• _Problem_
For each line in the data below, write an exact copy.
***** Materials provided *****
Record Detector : Type := {
  model : keras_model;
  chunk_duration : Q;
  overlap : Q;
  vibration_callback : option callback;
  threshold : npfloat;
  chunk_size : Z;
  hop_size : Z;
  audio_buffer : list npfloat;
  audio_buffer_maxlen : nat;
  is_running : bool;
  audio_stream : bool;               (* [false] is [None] *)
  pyaudio_instance : bool;           (* [false] is [None] *)
  snore_count : Z;
  snore_threshold_count : Z
}.

Definition set_snore_count (n : Z) (d : Detector) : Detector :=
  {| model := model d; chunk_duration := chunk_duration d; overlap := overlap d;
     vibration_callback := vibration_callback d; threshold := threshold d;
     chunk_size := chunk_size d; hop_size := hop_size d;
     audio_buffer := audio_buffer d; audio_buffer_maxlen := audio_buffer_maxlen d;
     is_running := is_running d; audio_stream := audio_stream d;
     pyaudio_instance := pyaudio_instance d;
     snore_count := n; snore_threshold_count := snore_threshold_count d |}.

Definition set_snore_threshold_count (n : Z) (d : Detector) : Detector :=
  {| model := model d; chunk_duration := chunk_duration d; overlap := overlap d;
     vibration_callback := vibration_callback d; threshold := threshold d;
     chunk_size := chunk_size d; hop_size := hop_size d;
     audio_buffer := audio_buffer d; audio_buffer_maxlen := audio_buffer_maxlen d;
     is_running := is_running d; audio_stream := audio_stream d;
     pyaudio_instance := pyaudio_instance d;
     snore_count := snore_count d; snore_threshold_count := n |}.

Definition set_is_running (b : bool) (d : Detector) : Detector :=
  {| model := model d; chunk_duration := chunk_duration d; overlap := overlap d;
     vibration_callback := vibration_callback d; threshold := threshold d;
     chunk_size := chunk_size d; hop_size := hop_size d;
     audio_buffer := audio_buffer d; audio_buffer_maxlen := audio_buffer_maxlen d;
     is_running := b; audio_stream := audio_stream d;
     pyaudio_instance := pyaudio_instance d;
     snore_count := snore_count d; snore_threshold_count := snore_threshold_count d |}.

Definition set_audio_stream (b : bool) (d : Detector) : Detector :=
  {| model := model d; chunk_duration := chunk_duration d; overlap := overlap d;
     vibration_callback := vibration_callback d; threshold := threshold d;
     chunk_size := chunk_size d; hop_size := hop_size d;
     audio_buffer := audio_buffer d; audio_buffer_maxlen := audio_buffer_maxlen d;
     is_running := is_running d; audio_stream := b;
     pyaudio_instance := pyaudio_instance d;
     snore_count := snore_count d; snore_threshold_count := snore_threshold_count d |}.

Definition set_pyaudio_instance (b : bool) (d : Detector) : Detector :=
  {| model := model d; chunk_duration := chunk_duration d; overlap := overlap d;
     vibration_callback := vibration_callback d; threshold := threshold d;
     chunk_size := chunk_size d; hop_size := hop_size d;
     audio_buffer := audio_buffer d; audio_buffer_maxlen := audio_buffer_maxlen d;
     is_running := is_running d; audio_stream := audio_stream d;
     pyaudio_instance := b;
     snore_count := snore_count d; snore_threshold_count := snore_threshold_count d |}.

Definition set_audio_buffer (b : list npfloat) (d : Detector) : Detector :=
  {| model := model d; chunk_duration := chunk_duration d; overlap := overlap d;
     vibration_callback := vibration_callback d; threshold := threshold d;
     chunk_size := chunk_size d; hop_size := hop_size d;
     audio_buffer := b; audio_buffer_maxlen := audio_buffer_maxlen d;
     is_running := is_running d; audio_stream := audio_stream d;
     pyaudio_instance := pyaudio_instance d;
     snore_count := snore_count d; snore_threshold_count := snore_threshold_count d |}.

(** Line 140: [prediction < (1 - self.threshold)]. *)
Definition is_snore (threshold prediction : npfloat) : bool :=
  ltb prediction (sub one threshold).

(** A method runs on the detector object and the world. *)
Definition DS : Type := (Detector * world)%type.

Definition self : M DS Detector := fun s => (Ret (fst s), s).

Definition update (f : Detector -> Detector) : M DS unit :=
  modify (fun s : DS => (f (fst s), snd s)).

Definition io {A} (m : M world A) : M DS A :=
  fun s => match m (snd s) with (r, w) => (r, (fst s, w)) end.

Section WithEnv.
Variable cfg : Config.
Variable env : Env.

Definition call_callback (cb : callback) : M world unit :=
  match cb with
  | vibration_alert => print msg_snore_detected
  | trigger_vibration duration intensity =>
      VibrationControl.vibrate env duration intensity
  end.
*****
• _Response for this exercise_
Record Detector : Type := {
  model : keras_model;
  chunk_duration : Q;
  overlap : Q;
  vibration_callback : option callback;
  threshold : npfloat;
  chunk_size : Z;
  hop_size : Z;
  audio_buffer : list npfloat;
  audio_buffer_maxlen : nat;
  is_running : bool;
  audio_stream : bool;               (* [false] is [None] *)
  pyaudio_instance : bool;           (* [false] is [None] *)
  snore_count : Z;
  snore_threshold_count : Z
}.

Definition set_snore_count (n : Z) (d : Detector) : Detector :=
  {| model := model d; chunk_duration := chunk_duration d; overlap := overlap d;
     vibration_callback := vibration_callback d; threshold := threshold d;
     chunk_size := chunk_size d; hop_size := hop_size d;
     audio_buffer := audio_buffer d; audio_buffer_maxlen := audio_buffer_maxlen d;
     is_running := is_running d; audio_stream := audio_stream d;
     pyaudio_instance := pyaudio_instance d;
     snore_count := n; snore_threshold_count := snore_threshold_count d |}.

Definition set_snore_threshold_count (n : Z) (d : Detector) : Detector :=
  {| model := model d; chunk_duration := chunk_duration d; overlap := overlap d;
     vibration_callback := vibration_callback d; threshold := threshold d;
     chunk_size := chunk_size d; hop_size := hop_size d;
     audio_buffer := audio_buffer d; audio_buffer_maxlen := audio_buffer_maxlen d;
     is_running := is_running d; audio_stream := audio_stream d;
     pyaudio_instance := pyaudio_instance d;
     snore_count := snore_count d; snore_threshold_count := n |}.

Definition set_is_running (b : bool) (d : Detector) : Detector :=
  {| model := model d; chunk_duration := chunk_duration d; overlap := overlap d;
     vibration_callback := vibration_callback d; threshold := threshold d;
     chunk_size := chunk_size d; hop_size := hop_size d;
     audio_buffer := audio_buffer d; audio_buffer_maxlen := audio_buffer_maxlen d;
     is_running := b; audio_stream := audio_stream d;
     pyaudio_instance := pyaudio_instance d;
     snore_count := snore_count d; snore_threshold_count := snore_threshold_count d |}.

Definition set_audio_stream (b : bool) (d : Detector) : Detector :=
  {| model := model d; chunk_duration := chunk_duration d; overlap := overlap d;
     vibration_callback := vibration_callback d; threshold := threshold d;
     chunk_size := chunk_size d; hop_size := hop_size d;
     audio_buffer := audio_buffer d; audio_buffer_maxlen := audio_buffer_maxlen d;
     is_running := is_running d; audio_stream := b;
     pyaudio_instance := pyaudio_instance d;
     snore_count := snore_count d; snore_threshold_count := snore_threshold_count d |}.

Definition set_pyaudio_instance (b : bool) (d : Detector) : Detector :=
  {| model := model d; chunk_duration := chunk_duration d; overlap := overlap d;
     vibration_callback := vibration_callback d; threshold := threshold d;
     chunk_size := chunk_size d; hop_size := hop_size d;
     audio_buffer := audio_buffer d; audio_buffer_maxlen := audio_buffer_maxlen d;
     is_running := is_running d; audio_stream := audio_stream d;
     pyaudio_instance := b;
     snore_count := snore_count d; snore_threshold_count := snore_threshold_count d |}.

Definition set_audio_buffer (b : list npfloat) (d : Detector) : Detector :=
  {| model := model d; chunk_duration := chunk_duration d; overlap := overlap d;
     vibration_callback := vibration_callback d; threshold := threshold d;
     chunk_size := chunk_size d; hop_size := hop_size d;
     audio_buffer := b; audio_buffer_maxlen := audio_buffer_maxlen d;
     is_running := is_running d; audio_stream := audio_stream d;
     pyaudio_instance := pyaudio_instance d;
     snore_count := snore_count d; snore_threshold_count := snore_threshold_count d |}.

(** Line 140: [prediction < (1 - self.threshold)]. *)
Definition is_snore (threshold prediction : npfloat) : bool :=
  ltb prediction (sub one threshold).

(** A method runs on the detector object and the world. *)
Definition DS : Type := (Detector * world)%type.

Definition self : M DS Detector := fun s => (Ret (fst s), s).

Definition update (f : Detector -> Detector) : M DS unit :=
  modify (fun s : DS => (f (fst s), snd s)).

Definition io {A} (m : M world A) : M DS A :=
  fun s => match m (snd s) with (r, w) => (r, (fst s, w)) end.

Section WithEnv.
Variable cfg : Config.
Variable env : Env.

Definition call_callback (cb : callback) : M world unit :=
  match cb with
  | vibration_alert => print msg_snore_detected
  | trigger_vibration duration intensity =>
      VibrationControl.vibrate env duration intensity
  end.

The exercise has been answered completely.